Every line from the one with "destruct (close_to_mem_ok k l1" to the one with "Proof. unfold pb_update_state.", including those two, is to be copied exactly; all other lines of the entries below are left out.

Records excerpted from a collection
□ □ □
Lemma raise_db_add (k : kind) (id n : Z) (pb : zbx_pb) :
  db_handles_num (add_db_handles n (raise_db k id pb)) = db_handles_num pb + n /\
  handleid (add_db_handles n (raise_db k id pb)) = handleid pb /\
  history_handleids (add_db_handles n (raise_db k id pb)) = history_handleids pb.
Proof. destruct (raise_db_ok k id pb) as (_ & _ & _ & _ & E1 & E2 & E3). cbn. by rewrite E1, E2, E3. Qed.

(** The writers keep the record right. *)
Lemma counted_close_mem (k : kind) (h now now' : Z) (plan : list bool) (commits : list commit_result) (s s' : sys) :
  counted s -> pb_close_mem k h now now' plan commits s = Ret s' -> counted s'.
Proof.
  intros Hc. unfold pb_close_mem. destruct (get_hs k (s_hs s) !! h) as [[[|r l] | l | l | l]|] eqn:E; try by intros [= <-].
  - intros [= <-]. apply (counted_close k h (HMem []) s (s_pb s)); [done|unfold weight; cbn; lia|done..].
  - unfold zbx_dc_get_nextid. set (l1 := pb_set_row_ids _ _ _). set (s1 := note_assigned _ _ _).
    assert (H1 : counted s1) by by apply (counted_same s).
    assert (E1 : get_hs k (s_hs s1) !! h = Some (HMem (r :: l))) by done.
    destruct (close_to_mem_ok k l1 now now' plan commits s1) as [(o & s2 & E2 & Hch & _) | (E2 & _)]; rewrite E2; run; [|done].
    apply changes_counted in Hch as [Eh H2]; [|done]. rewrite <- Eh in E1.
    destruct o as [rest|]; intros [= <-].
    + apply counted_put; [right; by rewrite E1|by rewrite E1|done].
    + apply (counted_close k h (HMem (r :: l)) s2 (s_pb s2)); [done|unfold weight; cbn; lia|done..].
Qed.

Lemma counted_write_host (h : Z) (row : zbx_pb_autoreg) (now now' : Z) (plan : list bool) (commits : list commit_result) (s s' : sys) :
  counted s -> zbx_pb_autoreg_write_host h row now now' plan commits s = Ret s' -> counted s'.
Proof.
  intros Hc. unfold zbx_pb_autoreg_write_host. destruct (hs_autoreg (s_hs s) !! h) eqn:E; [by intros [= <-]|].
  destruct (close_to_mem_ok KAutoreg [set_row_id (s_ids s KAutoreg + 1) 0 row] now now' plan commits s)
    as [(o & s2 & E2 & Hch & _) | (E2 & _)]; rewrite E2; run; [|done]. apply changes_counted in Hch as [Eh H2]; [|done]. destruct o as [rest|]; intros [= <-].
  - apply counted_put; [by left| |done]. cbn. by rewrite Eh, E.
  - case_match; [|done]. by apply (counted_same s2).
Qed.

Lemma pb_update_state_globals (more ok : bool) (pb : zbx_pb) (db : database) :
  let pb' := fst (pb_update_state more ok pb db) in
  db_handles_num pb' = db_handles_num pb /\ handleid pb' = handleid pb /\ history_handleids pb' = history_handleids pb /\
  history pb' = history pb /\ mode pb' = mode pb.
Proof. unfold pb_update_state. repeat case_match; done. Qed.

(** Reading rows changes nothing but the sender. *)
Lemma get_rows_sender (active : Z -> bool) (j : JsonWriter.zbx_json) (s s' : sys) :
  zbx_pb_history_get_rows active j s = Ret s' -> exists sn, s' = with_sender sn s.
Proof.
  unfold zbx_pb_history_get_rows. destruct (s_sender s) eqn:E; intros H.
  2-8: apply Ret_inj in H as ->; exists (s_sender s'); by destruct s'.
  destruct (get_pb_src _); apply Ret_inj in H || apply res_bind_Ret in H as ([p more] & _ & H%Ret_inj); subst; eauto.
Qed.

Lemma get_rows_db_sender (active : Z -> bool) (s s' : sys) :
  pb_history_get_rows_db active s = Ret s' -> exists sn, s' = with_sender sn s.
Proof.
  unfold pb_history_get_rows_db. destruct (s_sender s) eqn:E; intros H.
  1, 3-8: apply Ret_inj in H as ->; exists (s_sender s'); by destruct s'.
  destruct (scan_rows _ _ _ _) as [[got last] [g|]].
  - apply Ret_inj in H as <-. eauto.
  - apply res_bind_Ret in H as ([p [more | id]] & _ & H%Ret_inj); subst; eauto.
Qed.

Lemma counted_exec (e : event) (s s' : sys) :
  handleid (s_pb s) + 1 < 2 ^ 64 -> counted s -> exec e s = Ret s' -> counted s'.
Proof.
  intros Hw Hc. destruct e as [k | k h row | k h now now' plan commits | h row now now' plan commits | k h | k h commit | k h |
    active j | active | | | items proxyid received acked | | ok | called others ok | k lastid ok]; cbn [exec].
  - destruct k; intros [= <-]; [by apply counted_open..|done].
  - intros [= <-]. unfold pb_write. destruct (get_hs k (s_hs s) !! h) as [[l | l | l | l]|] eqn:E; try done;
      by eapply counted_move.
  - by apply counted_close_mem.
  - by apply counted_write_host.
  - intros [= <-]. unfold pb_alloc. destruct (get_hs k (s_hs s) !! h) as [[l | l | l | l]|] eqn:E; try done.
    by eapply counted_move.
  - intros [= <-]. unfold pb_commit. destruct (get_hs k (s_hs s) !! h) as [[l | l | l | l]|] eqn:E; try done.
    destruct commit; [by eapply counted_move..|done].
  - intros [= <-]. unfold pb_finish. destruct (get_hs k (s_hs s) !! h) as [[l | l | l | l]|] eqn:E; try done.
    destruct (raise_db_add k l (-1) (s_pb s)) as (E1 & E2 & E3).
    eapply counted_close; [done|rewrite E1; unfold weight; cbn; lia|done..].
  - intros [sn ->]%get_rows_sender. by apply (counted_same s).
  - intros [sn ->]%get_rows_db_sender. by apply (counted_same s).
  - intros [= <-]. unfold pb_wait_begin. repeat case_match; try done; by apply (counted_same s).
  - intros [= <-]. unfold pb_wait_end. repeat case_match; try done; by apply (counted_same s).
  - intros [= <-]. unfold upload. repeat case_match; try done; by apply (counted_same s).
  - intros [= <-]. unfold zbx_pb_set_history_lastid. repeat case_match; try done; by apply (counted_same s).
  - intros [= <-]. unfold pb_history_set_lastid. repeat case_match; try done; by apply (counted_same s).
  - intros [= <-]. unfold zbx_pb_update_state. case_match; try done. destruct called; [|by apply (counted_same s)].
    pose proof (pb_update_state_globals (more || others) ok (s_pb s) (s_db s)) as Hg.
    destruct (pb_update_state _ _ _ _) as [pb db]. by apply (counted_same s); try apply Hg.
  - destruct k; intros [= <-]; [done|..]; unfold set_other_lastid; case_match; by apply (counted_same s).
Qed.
□ □ □
RESPONSE:
    destruct (close_to_mem_ok k l1 now now' plan commits s1) as [(o & s2 & E2 & Hch & _) | (E2 & _)]; rewrite E2; run; [|done].
    apply changes_counted in Hch as [Eh H2]; [|done]. rewrite <- Eh in E1.
    destruct o as [rest|]; intros [= <-].
    + apply counted_put; [right; by rewrite E1|by rewrite E1|done].
    + apply (counted_close k h (HMem (r :: l)) s2 (s_pb s2)); [done|unfold weight; cbn; lia|done..].
Qed.

Lemma counted_write_host (h : Z) (row : zbx_pb_autoreg) (now now' : Z) (plan : list bool) (commits : list commit_result) (s s' : sys) :
  counted s -> zbx_pb_autoreg_write_host h row now now' plan commits s = Ret s' -> counted s'.
Proof.
  intros Hc. unfold zbx_pb_autoreg_write_host. destruct (hs_autoreg (s_hs s) !! h) eqn:E; [by intros [= <-]|].
  destruct (close_to_mem_ok KAutoreg [set_row_id (s_ids s KAutoreg + 1) 0 row] now now' plan commits s)
    as [(o & s2 & E2 & Hch & _) | (E2 & _)]; rewrite E2; run; [|done]. apply changes_counted in Hch as [Eh H2]; [|done]. destruct o as [rest|]; intros [= <-].
  - apply counted_put; [by left| |done]. cbn. by rewrite Eh, E.
  - case_match; [|done]. by apply (counted_same s2).
Qed.

Lemma pb_update_state_globals (more ok : bool) (pb : zbx_pb) (db : database) :
  let pb' := fst (pb_update_state more ok pb db) in
  db_handles_num pb' = db_handles_num pb /\ handleid pb' = handleid pb /\ history_handleids pb' = history_handleids pb /\
  history pb' = history pb /\ mode pb' = mode pb.
Proof. unfold pb_update_state. repeat case_match; done. Qed.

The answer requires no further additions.